Dans le concours immense de voyageurs qu'attiraient à l'île d'Elbe une curiosité fort naturelle ou une ambition fondée sur l'expectative la plus évidente et la plus prochaine, ou le besoin d'une vie aventureuse qui tourmente les esprits fatigués, ou le besoin d'une chance d'intrigue ou d'espionnage, de trahison ou d'assassinat, qui est la dernière ressource des misérables de tous les partis, peu de personnes, il faut en convenir, pouvaient appeler sur elles une faible partie de l'intérêt qu'excitaient à si juste titre le Roi des îles et ses deux capitaines. C'était un spectacle extraordinaire, mais honteux, que cette cohue de courtisans équivoques, qui venaient, sous toutes sortes de titres, mendier de l'Empereur déchu des préfectures, des épiscopats et des principautés. «J'en ai vu depuis qui ont perdu le cheval, comme dit notre Teivelin, mais à qui n'ont pas perdu la bride: ils n'ont eu qu'à se baisser.»

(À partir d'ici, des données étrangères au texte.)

(** An extractor puts one or two items, all of them envelopes for its
    own record. *)
Lemma emitted_bounds (page : browser) (c : company) :
  (1 <= length (emitted page c) <= 2)%nat
  /\ Forall (is_envelope_of (fst c)) (emitted page c).
Proof.
  destruct c as [company_id url]. unfold emitted.
  destruct (parse_company_outcome page company_id url) as (w & Heq & Hq & _).
  rewrite Heq. cbn [snd fst].
  destruct Hq as [Hq | [(text & Hq & _) | (text & Hq & _)]]; rewrite Hq; cbn;
    (split; [lia | repeat constructor]).
Qed.

(** When [driver.quit()] does not raise, exactly one item is put. *)
Lemma emitted_once (page : browser) (company_id : Z) (url : str) :
  on_quit page = None ->
  exists text, emitted page (company_id, url) = [Envelope text company_id].
Proof.
  intros Hquit. unfold emitted.
  destruct (parse_company_outcome page company_id url) as (w & Heq & Hq & _).
  rewrite Heq. cbn [snd].
  destruct Hq as [Hq | [(text & Hq & _) | (text & Hq & Hne)]]; eauto.
  contradiction.
Qed.

(** ** The aggregator and the fetch *)

Ltac unfold_store :=
  unfold save_item, save_item_with, stub, fetch_companies, get_db_connection,
    pool_create, get_connection, with_cursor, cursor, cursor_close, execute_update,
    execute_select, fetchall, commit, conn_close, connector, with_db, dlogging, set_conn, try_except, try_finally,
    bind, modify, gets, ret, raise.

(** Case analysis on the schedule of faults. *)
Ltac fault_cases :=
  repeat match goal with
    | |- context [match ?l with [] => _ | _ :: _ => _ end] =>
        is_var l; destruct l as [|[|] l]; cbn
    end.

Ltac solve_writes :=
  unfold writes; cbn; rewrite ?omap_app; cbn; rewrite ?app_nil_r;
  first [ reflexivity | left; reflexivity | right; reflexivity ].
(** [x.toLocaleString()] on an en-US host: grouped integer digits and at
    most three fraction digits, rounded half away from zero. *)
Definition toLocaleString_enUS (x : float) : string :=
  match Prim2SF x with
  | S754_nan => "NaN"
  | S754_infinity s => if s then "-∞" else "∞"
  | S754_zero s => if s then "-0" else "0"
  | S754_finite s m e =>
      let n := roundHalfUpScaled m e 3 in
      let frac := stripTrailingZeros (substring 1 3 (digitsOfZ (1000 + n mod 1000))) in
      (if s then "-" else "") ++ groupFrom (digitsOfZ (n / 1000)) true
      ++ (if (String.length frac =? 0)%nat then "" else "." ++ frac)
  end.

End JS.

(** ** The data model ([src/App.tsx], [DataItem])

    A cell is a string or a number; the service also tests for [null] and
    for a missing property ([undefined]).  A row lists its own properties in
    the order [Object.keys] gives them. *)

Inductive JsValue :=
  | VNumber (x : float)
  | VString (s : string)
  | VNull
  | VUndefined.

Definition DataItem := list (string * JsValue).

Definition Object_keys (item : DataItem) : list string := map fst item.

(** [item[key]]: [undefined] for a property the row does not have. *)
Fixpoint get (item : DataItem) (key : string) : JsValue :=
  match item with
  | [] => VUndefined
  | (k, v) :: rest => if String.eqb k key then v else get rest key
  end.

(** [typeof v === 'number' ? v : parseFloat(v)], the coercion every
    function of the service starts with; [parseFloat] first converts its
    argument to a string. *)
Definition toNumeric (v : JsValue) : float :=
  match v with
  | VNumber x => x
  | VString s => JS.parseFloat s
  | VNull => JS.parseFloat "null"
  | VUndefined => JS.parseFloat "undefined"
  end.

(** The column [key] coerced row by row, the values that are [NaN] dropped
    (the filters on [!isNaN(value)] and on [val !== null] alike). *)
Definition numericColumn (data : list DataItem) (key : string) : list float :=
  filter (fun value => negb (JS.isNaN value))
         (map (fun item => toNumeric (get item key)) data).

(** ** Array.prototype.sort

    The sort is stable and, for a consistent comparator, ascending in it;
    this is insertion sort: [x] moves behind [y] exactly when
    [comparefn(x, y) > 0]. *)
Section Sort.
Context {A : Type}.
Variable comparefn : A -> A -> float.

Fixpoint insert (x : A) (l : list A) : list A :=
  match l with
  | [] => [x]
  | y :: t => if (0 <? comparefn x y)%float then y :: insert x t else x :: l
  end.

Definition Array_sort (l : list A) : list A := fold_right insert [] l.
End Sort.

(** ** calculateStats *)

Record Stats := {
  count : nat;
  min : float;
  max : float;
  range : float;
  sum : float;
  mean : float;
  median : float;
  mode : option float;
  stdDev : float;
  q1 : float;
  q3 : float;
  iqr : float;
  outliers : list float;
  hasOutliers : bool
}.
Lemma predict_block_eq d st :
  predict_block py_round d st =
  match project REQUIRED_FEATURES d with
  | Raise e => (Raise e, st)
  | Return input_data =>
      match model st with
      | None => (Raise model_not_loaded, st)
      | Some m =>
          let input_df := data_frame input_data REQUIRED_FEATURES in
          let st' := {| ser := ser st; model := model st;
                        calls := CallPredict input_df :: calls st |} in
          match predict m input_df with
          | Raise e => (Raise e, st')
          | Return prediction =>
              (Return {| aqi := py_round prediction;
                         status := get_aqi_status prediction;
                         sensor_data :=
                           <["hum" := dict_get d "hum"]>
                             (<["temp" := dict_get d "temp"]> input_data) |}, st')
          end
      end
  end.
Proof.
  unfold predict_block, m_bind, m_lift, m_get, m_raise, m_ret, call_predict.
  destruct (project REQUIRED_FEATURES d) as [input_data|e]; [|reflexivity].
  destruct (model st) as [m|] eqn:Hm; [|reflexivity].
  simpl. rewrite Hm. by destruct (predict m _).
Qed.

Lemma get_aqi_prediction_eq st :
  get_aqi_prediction py_round py_str st =
  match read_outcome st with
  | Some d =>
      if falsy (Some d) then (Raise sensor_read_failed, read_state st)
      else
        match predict_block py_round d (read_state st) with
        | (Return resp, st') => (Return resp, st')
        | (Raise e, st') =>
            (Raise (HTTPException 500 ("Prediction error: " +:+ py_str e)), st')
        end
  | None => (Raise sensor_read_failed, read_state st)
  end.
Proof.
  unfold get_aqi_prediction, m_bind. rewrite read_arduino_data_eq.
  destruct (read_outcome st) as [d|]; [|reflexivity].
  destruct (falsy (Some d)); [reflexivity|].
  unfold m_try, m_raise. by destruct (predict_block py_round d (read_state st)) as [[|] ?].
Qed.
Lemma batched_data_rows :
  batched_data (fun s : sample => dict_get s key) batch
  = Ok (of_rows (Array k (feature_rows cfs))).
Proof using batch_nonempty pairs.
  unfold batched_data.
  rewrite (mapM_Forall2_Ok _ (fun cf : ndarray * ndarray => VArray cf.2) batch cfs).
  2:{ eapply Forall2_impl; [exact pairs|].
      intros s [c f] ([rest Hget] & _). rewrite Hget. reflexivity. }
  cbn [mbind result_bind].
  rewrite (mapM_Forall2_Ok as_array (fun cf : ndarray * ndarray => cf.2) _ cfs).
  2:{ apply Forall2_fmap_l, Forall_Forall2_diag, Forall_forall. reflexivity. }
  cbn [mbind result_bind].
  assert (E : (fun cf : ndarray * ndarray => cf.2) <$> cfs
              = of_rows <$> ((fun cf : ndarray * ndarray => Array k (rows_2d cf.2)) <$> cfs)).
  { rewrite <- list_fmap_compose. apply list_fmap_ext. intros i [c f] Hi. simpl.
    destruct (Forall2_lookup_r _ _ _ _ _ pairs Hi) as (s & _ & _ & _ & Hf & n & _ & Hsf).
    cbn [fst snd] in *. exact (proj1 (rows_2d_spec f n k Hsf Hf)). }
  rewrite E, (concatenate0_of_rows k).
  - unfold feature_rows. rewrite <- !list_fmap_compose. reflexivity.
  - pose proof pairs_nonempty. destruct cfs; [congruence | discriminate].
  - apply Forall_fmap, Forall_forall. reflexivity.
Qed.

Lemma voxel_rows_wf : array_wf (Array (S d) (voxel_rows cfs)).
Proof using pairs.
  apply array_wf_tagged_rows, Forall_fmap, Forall_fmap, Forall_forall.
  intros [c f] Hcf. simpl. apply list_elem_of_lookup_1 in Hcf as [i Hi].
  destruct (Forall2_lookup_r _ _ _ _ _ pairs Hi) as (s & _ & _ & Hc & _ & n & Hsc & _).
  exact (proj1 (proj2 (rows_2d_spec c n d Hsc Hc))).
Qed.

Lemma feature_rows_wf : array_wf (Array k (feature_rows cfs)).
Proof using pairs.
  apply array_wf_join, Forall_fmap, Forall_fmap, Forall_forall.
  intros [c f] Hcf. simpl. apply list_elem_of_lookup_1 in Hcf as [i Hi].
  destruct (Forall2_lookup_r _ _ _ _ _ pairs Hi) as (s & _ & _ & _ & Hf & n & _ & Hsf).
  exact (proj1 (proj2 (rows_2d_spec f n k Hsf Hf))).
Qed.

Lemma length_voxel_feature_rows : length (voxel_rows cfs) = length (feature_rows cfs).
Proof using pairs.
  unfold voxel_rows, feature_rows. rewrite length_tagged_rows, !length_join. f_equal.
  rewrite <- !list_fmap_compose. apply list_fmap_ext. intros i [c f] Hi. simpl.
  destruct (Forall2_lookup_r _ _ _ _ _ pairs Hi) as (s & _ & _ & Hc & Hf & n & Hsc & Hsf).
  cbn [fst snd] in *.
  rewrite (proj2 (proj2 (rows_2d_spec c n d Hsc Hc))).
  rewrite (proj2 (proj2 (rows_2d_spec f n k Hsf Hf))). reflexivity.
Qed.

Lemma collate_key_pairs (sp : particles_split) (dt : int_dtype) (vbo : option VolumeBoundaries) :
  key <> "particles_label"%string ->
  collate_key sp dt vbo batch key
  = VArray <$> collate_pairs dt vbo (fun s : sample => dict_get s key) batch.
Proof using batch_nonempty pairs.
  clear batch_small.
  intros Hkey. unfold collate_key. rewrite (proj2 (String.eqb_neq _ _) Hkey).
  destruct pairs as [|s [c f] batch' cfs' ([rest Hget] & _ & _ & n & Hsc & _) _]; [congruence|].
  cbn [getitem lookup list_lookup mbind result_bind fst snd] in *.
  rewrite Hget. cbn [mbind result_bind]. unfold ndim. rewrite Hsc. reflexivity.
Qed.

Ce concours d'un peuple jadis doré, qui redemandait sa livrée au prix de la fidélité jurée et du dévouement acquis, faisait de Porto-Ferrajo le comptoir de toutes les ambitions que le gouvernement de la restauration n'avait pas accueillies. Leurs prétentions valaient une monnaie ayant cours, et qui était au pair à Paris, sous les yeux des grands hommes d'État à qui appartient en France le monopole de la politique depuis une quinzaine d'années. Aussi Napoléon, instruit que sa capitale s'appelait autrefois Cosimopoli, ville de Saint-Côme, répondit qu'il fallait l'appeler Cosmopoli, ville du monde. La sainte-alliance n'avait pas su si bien deviner. C'est là en effet que les destinées du monde entier furent un moment en suspens, et c'est de là en effet qu'est sorti en dernier lieu le principe ou fécond ou dévastateur qui a irrévocablement fixé leur accomplissement éternel.